• **Exercise**
The data below holds a line containing "Some (_, st) => st" and a line containing "let raw := fun"; please quote exactly those two lines and every line between them, and nothing else.

Saved data entries
###

Definition drive_write (f : supervisor_frame) (k : phase_clock) (w : write_script) : drive unit := fun st =>
  match write_supervisor_frame from_raw_os_error f deadline (dv_requested st) k w with
  | None => None
  | Some (wr, requested) =>
      Some (map_err Io (wr_result wr),
            DriveState (dv_session st) requested (dv_sent st ++ wr_sent wr) (dv_in st) (dv_started st) (dv_worker st))
  end.

Definition drive_read (k : phase_clock) : drive supervisor_frame := fun st =>
  match read_supervisor_handshake_frame deadline (dv_requested st) k (dv_in st) with
  | None => None
  | Some (r, requested, s) =>
      Some (map_err Io r, DriveState (dv_session st) requested (dv_sent st) s (dv_started st) (dv_worker st))
  end.

(** [cancellation_reason_if_due], for its effect, and [authorize_start]. *)
Definition drive_due (arrived : option cancel_reason) (now : Z) : drive unit := fun st =>
  Some (Ok (), set_requested (cancellation_reason_if_due (arrive (dv_requested st) arrived) deadline now) st).
Definition drive_authorize (arrived : option cancel_reason) : drive bool := fun st =>
  let st := set_requested (arrive (dv_requested st) arrived) st in
  on_session (fun p => authorize_start p (dv_requested st)) st.

(** START and the worker. *)
Definition drive_start (sc : drive_script) : drive (option Z) :=
  let* start := dret (map_err Io (frame_new KStart SUPERVISOR_REQUEST_ID [])) in
  let* _ := drive_write start (sc_start sc).1 (sc_start sc).2 in
  let* _ := dret (worker_spawn (sc_worker sc).1 (sc_worker sc).2) in
  fun st => Some (Ok None, set_worker_status WorkerRunning st).
(* ===== verification/ControlThreads.v ===== *)
(** * ControlThreads: the two threads that carry a cancellation (src/subprocess.rs).

    [supervisor_control_loop] runs in the parent once START was written: it turns
    a request or the deadline into one CANCEL and closes the connection when the
    grace is over.  [start_supervisor_child_control_inner] runs in the child and
    turns CANCEL frames, or a broken connection, into a cancellation of the run. *)
From S2P Require Import Prelude Errors Cancel Execution Token Frame Session Protocol Handshake Phases.
Open Scope Z_scope.

(** ** The parent's control worker *)

(** One poll: the stop signal, [terminal_seen], a request of another thread, the
    clock and the second look at [terminal_seen]. *)
Record poll_turn := PollTurn {
  pt_stop : bool; pt_seen : bool; pt_arrived : option cancel_reason; pt_now : Z; pt_seen_again : bool
}.

(** One round of the grace: the clock, whether the stop channel answered (a
    disconnected one counts) and [terminal_seen]. *)
Record grace_turn := GraceTurn { gt_now : Z; gt_stopped : bool; gt_seen : bool }.

(** [we_shutdown]: the worker shut the connection down itself. *)
Record worker_end := WorkerEnd {
  we_result : result unit io_error; we_session : parent_session; we_requested : option cancel_reason;
  we_sent : list Z; we_shutdown : bool
}.

(** Whether the connection is shut down at the end of the grace. *)
Fixpoint grace_loop (grace_deadline : Z) (turns : list grace_turn) : option bool :=
  match turns with
  | [] => None
  | t :: turns =>
      if Z.eqb (duration_since grace_deadline (gt_now t)) 0 then Some true
      else if gt_stopped t || gt_seen t then Some false
      else grace_loop grace_deadline turns
  end.

Section Worker.
Context (from_raw_os_error : Z -> io_error) (reason_to_vec : cancel_reason -> result (list Z) string).

(** From the lock on: [p] is the session as it is found, [from] and [now] the
    clocks of the grace and of the write. *)
Definition cancel_child (p : parent_session) (reason : cancel_reason) (from now : Z) (w : write_script)
    (turns : list grace_turn) : option worker_end :=
  let grace_deadline := supervisor_deadline_after from SUPERVISOR_CANCEL_GRACE in
  let finish p sent :=
    match grace_loop grace_deadline turns with
    | None => None
    | Some shutdown => Some (WorkerEnd (Ok ()) p (Some reason) sent shutdown)
    end in
  match send_cancel p reason with
  | (Err e, p) => Some (WorkerEnd (Err e) p (Some reason) [] false)
  | (Ok false, p) => finish p []
  | (Ok true, p) =>
      match cancel_frame reason_to_vec reason with
      | Err e => Some (WorkerEnd (Err e) p (Some reason) [] false)
      | Ok f =>
          match write_cancel from_raw_os_error f grace_deadline now w with
          | None => None
          | Some (Written (Err e) sent _) => Some (WorkerEnd (Err e) p (Some reason) sent true)
          | Some (Written (Ok _) sent _) => finish p sent
          end
      end
  end.

Fixpoint supervisor_control_loop (deadline requested : option _) (turns : list poll_turn) (p : parent_session)
    (from now : Z) (w : write_script) (grace : list grace_turn) : option worker_end :=
  match turns with
  | [] => None
  | t :: turns =>
      if pt_stop t || pt_seen t then Some (WorkerEnd (Ok ()) p requested [] false)
      else
        let requested := arrive requested (pt_arrived t) in
        match cancellation_reason_if_due requested deadline (pt_now t) with
        | None => supervisor_control_loop deadline requested turns p from now w grace
        | Some reason =>
            if pt_seen_again t then Some (WorkerEnd (Ok ()) p (Some reason) [] false)
            else cancel_child p reason from now w grace
        end
  end.
End Worker.

(** ** The child's control thread *)
Inductive control_peek_outcome := Ready | Idle | Closed | Stopped.
Inductive interrupted_peek_action := Retry | StoppedPeek.

(** A peek sees the peer's bytes, none of them meaning end of file. *)
Inductive peek_reply := PeekData | PeekError (e : io_error).

(** The stop signal and the new timeout are looked at after an interruption. *)
Record peek_turn := PeekTurn { pk_reply : peek_reply; pk_stop : bool; pk_set_read_timeout : result unit io_error }.

Definition on_interrupted (t : peek_turn) : result interrupted_peek_action io_error :=
  if pk_stop t then Ok StoppedPeek else let? _ := pk_set_read_timeout t in Ok Retry.

Fixpoint peek_control_with_retry (bytes : list Z) (turns : list peek_turn)
  : option (result control_peek_outcome io_error) :=
  match turns with
  | [] => None
  | t :: turns =>
      match pk_reply t with
      | PeekData => Some (Ok (match bytes with [] => Closed | _ :: _ => Ready end))
      | PeekError e =>
          if kind_is e Interrupted then
            match on_interrupted t with
            | Err e => Some (Err e)
            | Ok Retry => peek_control_with_retry bytes turns
            | Ok StoppedPeek => Some (Ok Stopped)
            end
          else if kind_is e TimedOut || kind_is e WouldBlock then Some (Ok Idle)
          else Some (Err e)
      end
  end.

(** One iteration: the stop signal at its start, after a closed peek and after a
    failed read; the timeout set before the peek; the peeks; the clock of the
    first byte; and a request of another thread before the frame counts. *)
Record control_turn := ControlTurn {
  ct_stop : bool; ct_set_read_timeout : result unit io_error; ct_peeks : list peek_turn; ct_stop_closed : bool;
  ct_frame_started : Z; ct_stop_failed : bool; ct_arrived : option cancel_reason
}.

Definition control_closed : io_error := IoError UnexpectedEof "supervisor control stream closed".
Definition invalid_control_frame : io_error := invalid_data "invalid supervisor control frame after START".
Definition conflicting_reason : io_error := invalid_data "conflicting supervisor cancellation reason".

(** What the thread ends with, and the reason recorded in the run's context. *)
Record control_end := ControlEnd { ce_result : result unit io_error; ce_requested : option cancel_reason; ce_in : incoming }.

Section ChildControl.
Context (reason_from_slice : list Z -> result cancel_reason string).

(** One frame, in a context with [requested]. *)
Definition control_frame (request_id : Z) (requested : option cancel_reason) (f : supervisor_frame)
  : result cancel_reason io_error :=
  if negb (bool_decide (f_kind f = KCancel)) || negb (Z.eqb (f_request_id f) request_id)
  then Err invalid_control_frame
  else
    let? reason := decode_payload reason_from_slice (f_payload f) in
    match requested with
    | Some previous => if negb (bool_decide (previous = reason)) then Err conflicting_reason else Ok reason
    | None => Ok reason
    end.
(** The state a run leaves. *)
Definition child_left (o : option (result Z libdeno_error * child_drive_state)) : child_drive_state :=
  match o with
  | Some (_, st) => st
  | None => ChildDriveState child_new [] (Incoming [] []) None None NoWorker
  end.

Lemma child_run_truthful_witness :
  let raw := fun _ : Z => IoError OtherKind "os error" in
  let go sc := run_supervisor_child raw sample_vec sample_reason_slice sample_request_slice [5; 6]
    (fun _ _ => Ok (RunOutput 0 [] [] false)) sc in
  let sc := sample_child (sample_parent (SupervisorFrame KStart 1 [])) in
  let sc' := sample_child (sample_parent (SupervisorFrame KCancel 1 [1])) in
  go sc = Some (Ok 0, child_left (go sc)) /\ go sc' = Some (Ok 1, child_left (go sc')) /\
  cd_ran (child_left (go sc)) = Some (sq_entry sample_request, supervised_options sample_request) /\
  cd_ran (child_left (go sc')) = None /\ cd_control (child_left (go sc)) <> WorkerRunning.
Proof.
  intros; assert (go sc = Some (Ok 0, child_left (go sc))) as E by (vm_compute; reflexivity).
  split_and!; [exact E|vm_compute; reflexivity|vm_compute; reflexivity|vm_compute; reflexivity|].
  refine (proj1 (child_run_truthful raw sample_vec sample_reason_slice sample_request_slice [5; 6]
    (fun _ _ => Ok (RunOutput 0 [] [] false)) sc (Ok 0) (child_left (go sc)) _ E)).
  vm_compute; repeat (constructor; [split; [discriminate|reflexivity]|]); constructor.
Defined.
(** C8. A submission on the subprocess backend reports what happened in the child
    process, from the executor to the script and back.  When the run reached a
    session whose peer is this child, and the session gave an outcome: if the
    script ran, it ran the entry of the submission, with its permissions,
    arguments and limits, in the project directory and within the time the
    submission had left, and was announced as started once.  An exit code is only
    returned for a script that ran, was not cancelled and returned that code.
    When the child was reaped with the status its terminal announces and its
    output was collected in time, a failure is the child's own as well: the
    category of the error its run ended with, the timeout or the cancellation
    that stopped it, or, when the parent had recorded a cancellation before the
    terminal came, that cancellation. *)
Theorem submission_reports_child (x : executor) (ck : clock) (rq : execution_request) (deadline : option Z)
    (c : cancellation_context) (reason : cancel_reason) (t : execution_timing) (where_ : path)
    (options : libdeno_options) (d : option Z) (env : supervised_env) (now : Z) (sc : drive_script)
    (r : result supervisor_run_result supervised_subprocess_error) (phases : list (phase * Z))
    (o : session_outcome) (st : drive_state)
    (ch : child_script) (cst : child_drive_state) (rc : result Z libdeno_error) :
  terminals_round_trip terminal_to_vec terminal_from_slice -> requests_round_trip ->
  peers_send_bytes sc -> Forall is_u8 (in_bytes (ch_stream ch)) ->
  x_state x = BackSubprocess where_ -> submission_inputs canonicalize x ck rq deadline = Ok (options, d) ->
  run_supervised_observed where_ (rq_entry rq) options c reason deadline = (r, phases) ->
  supervised env sc now (rq_entry rq) options reason deadline = Some (r, Some (Ok o, st)) ->
  child ch = Some (rc, cst) -> up_stream token sc cst -> down_stream st ch ->
  exists cwd, effective_cwd h options = Ok cwd /\
  (forall e opts, cd_ran cst = Some (e, opts) ->
     e = rq_entry rq /\ opts = script_options cwd options /\ dv_started st = 1%nat) /\
  (forall res, submission x ck rq deadline c reason t = Ok res ->
     er_dispatched (ex_report res) = Some Subprocess /\ cd_requested cst = None /\
     exists output, cd_ran cst = Some (rq_entry rq, script_options cwd options) /\
       run (rq_entry rq) (script_options cwd options) = Ok output /\ ro_exit_code output = ex_exit_code res) /\
  (forall f, submission x ck rq deadline c reason t = Err f ->
     ev_cleanup env = Ok (ChildReap (Some (reaped_status (so_terminal o))) false) ->
     captures options && ev_deadline_won env = false ->
     match so_cancellation_before_terminal o with
     | Some why =>
         xf_error f = told (if bool_decide (why = Deadline /\ st_outcome (so_terminal o) = ODeadline)
                            then Some CatTimeout else None) why
     | None =>
         exists requested result category, reported requested result = Err category /\ xf_error f = told category User /\
           match cd_ran cst with
           | Some (e, opts) => requested = cd_requested cst /\ result = run e opts
           | None => requested <> None
           end
     end).
Proof.
  intros Hrt Hrq Hpb Hcb Hx Hi Hr Hs Hc Hup Hdown.
  destruct (session_verdict _ _ _ _ _ _ _ _ _ _ _ _ _ Hrt Hrq Hpb Hcb Hup Hdown Hs Hc)
    as (cwd & requested & result & Hcwd & Ht & _ & Hran).
  pose proof (submission_result x ck rq deadline c reason t _ _ _ _ _ Hx Hi Hr) as Hsub.
  apply run_session_inv in Hs as (cwd' & q & payload & dl & Hcwd' & _ & _ & _ & _ & Hr1 & Hr2).
  exists cwd; split_and!; [done|intros e opts E; rewrite E in Hran; naive_solver| |].
  - intros res E; rewrite E in Hsub; destruct r as [s|]; [|done]; destruct Hsub as [Hcode Hdis].
    symmetry in Hr1; apply run_supervised_ok in Hr1 as (o' & reap & Ho & _ & _ & Hcomp & Hexit & _).
    cbn [ev_session with_session] in Ho; injection Ho as <-; rewrite Ht in Hcomp, Hexit.
    destruct (completed_terminal _ _ _ Hcomp Hexit) as (-> & output & -> & Hout).
    destruct (cd_ran cst) as [[e opts]|]; [|by destruct Hran].
    destruct Hran as (-> & -> & _ & <- & Hrun); split_and!; try done; exists output; by rewrite Hcode.
  - intros f E Hclean Hwon; rewrite E in Hsub; destruct r as [|e]; [done|].
    destruct o as [term before transport]; cbn [so_terminal so_cancellation_before_terminal] in *; subst term.
    pose proof (conclude_verdict (with_session (request_env request_to_vec validate_permission_args static_feature_names
      h env now (rq_entry rq) options) (Ok (SessionOutcome (child_terminal requested result) before transport))
      (dv_requested st)) (captures options) requested before result transport eq_refl Hclean Hwon) as Hv.
    rewrite <- Hr2 in Hv; unfold told; rewrite Hsub; destruct before as [why|]; destruct Hv as [Hv1 Hv2].
    + destruct (se_category e) as [k|]; [by rewrite <- Hv1|]; rewrite <- Hv1; by rewrite Hv2.
    + exists requested, result, (se_category e); split_and!; [done|by destruct (se_category e); [|rewrite Hv2]|].
      destruct (cd_ran cst) as [[]|]; naive_solver.
Qed.
End Submission.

###

• **Task output**
  | Some (_, st) => st
  | None => ChildDriveState child_new [] (Incoming [] []) None None NoWorker
  end.

Lemma child_run_truthful_witness :
  let raw := fun _ : Z => IoError OtherKind "os error" in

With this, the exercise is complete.